世界樹までくらいなら転移できそうに思った修太朗は、その場から一気に世界樹前に転移して帰ったのである。
世界樹前の広場に戻った修太朗を見た森人達はそれこそ五体投地する勢いで泣きながら崇めはじめた。あまりの状態に居心地が悪くなった修太朗はユリの隣にいたシルフィに頼んでやめさせて貰おうとしたが、そのシルフィも同じように修太朗を崇めようとしたので、もはや収拾がつかなくなってしまった。

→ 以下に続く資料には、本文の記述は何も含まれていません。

(* ===== verification/ResponseStreamProps.v ===== *)
(** A message streamed by a provider is put together again: the adapter yields its
    blocks as items, in order, and the pump the response that has them. *)
From S2P Require Import Prelude Values Utf8 Text CoreTypes Exec Context ModelRequest LoopTypes Steering ToolCache.
From S2P Require Import Compaction InputQueue LoopState ToolPipeline StreamPump StreamPumpProps SseStream ResponseStream.
From stdpp Require Import list.
From Stdlib Require Import Ascii Strings.Byte.

(** * What a provider streams *)
(** A block as the pieces its text arrives in. *)
Inductive WireBlock :=
| Wire_text (chunks : list string)
| Wire_thinking (chunks signature : list string)
| Wire_tool (id name : string) (chunks : list string).
Definition cat (chunks : list string) : string := foldr String.append "" chunks.
Definition block_start (b : WireBlock) : StreamContentType :=
  match b with
  | Wire_text _ => StreamContentType_Text
  | Wire_thinking _ _ => StreamContentType_Thinking
  | Wire_tool id name _ => StreamContentType_ToolUse id name
  end.
Definition block_deltas (b : WireBlock) : list StreamEvent :=
  match b with
  | Wire_text chunks => StreamEvent_TextDelta <$> chunks
  | Wire_thinking chunks signature =>
      (StreamEvent_ThinkingDelta <$> chunks) ++ (StreamEvent_SignatureDelta <$> signature)
  | Wire_tool _ _ chunks => StreamEvent_InputJsonDelta <$> chunks
  end.
Definition block_events (index : Z) (b : WireBlock) : list StreamEvent :=
  StreamEvent_ContentBlockStart index (block_start b) :: block_deltas b ++ [StreamEvent_ContentBlockStop index].
Fixpoint blocks_events (index : Z) (bs : list WireBlock) : list StreamEvent :=
  match bs with [] => [] | b :: bs => block_events index b ++ blocks_events (index + 1) bs end.
(** A signature comes with the thinking it signs. *)
Definition block_ok (b : WireBlock) : Prop :=
  match b with Wire_thinking chunks signature => signature = [] \/ cat chunks <> "" | _ => True end.
Record WireMessage := {
  wm_id : string; wm_model : string;
  wm_input : option Z; wm_creation : option Z; wm_read : option Z;
  wm_blocks : list WireBlock;
  wm_stop : option StopReason; wm_output : Z;
}.
Definition message_events (m : WireMessage) : list StreamEvent :=
  StreamEvent_MessageStart (wm_id m) (wm_model m) (wm_input m) (wm_creation m) (wm_read m)
    :: blocks_events 0 (wm_blocks m)
    ++ [StreamEvent_MessageDelta (wm_stop m) (wm_output m); StreamEvent_MessageStop].
(** The events of a message with keep-alive pings anywhere among them. *)
Definition not_ping (e : StreamEvent) : bool := match e with StreamEvent_Ping => false | _ => true end.
Definition carries (m : WireMessage) (events : list StreamEvent) : Prop :=
  List.filter not_ping events = message_events m.
Definition wire_usage (m : WireMessage) : Usage :=
  {| usage_input_tokens := default 0%Z (wm_input m); usage_output_tokens := wm_output m;
     usage_cache_creation_input_tokens := wm_creation m; usage_cache_read_input_tokens := wm_read m |}.
Definition ends_turn (r : StopReason) : bool :=
  match r with StopReason_EndTurn | StopReason_StopSequence => true | _ => false end.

「お帰りなさいませ。しかし、この状況は居心地がよろしくはありませんね……」
そうユリが言うと、シルフィもようやく気が付き、慌てて森人達をなだめてやめさせたのである。
シルフィに誘われて、世界樹の中ほどにある精霊の住処に修太朗達は転移した。そこは世界樹に出来た節のような場所であり、数十人なら入れそうな空間であった。入口の外には雲海が広がり、夕陽に彩られた雲たちは幻想的な光景を醸し出していた。
「あらためてお礼申し上げます」
そうシルフィは言うと、これは森人達からの捧げものです。と、夕食を提供した。
木の実や果物、野菜に茸など潤沢な森の恵みをユリは修太朗のために天麩羅にしてくれた。食事をしながら修太朗はあらましをユリとシルフィに報告しながら、ひなたの能力について思いを馳せていた。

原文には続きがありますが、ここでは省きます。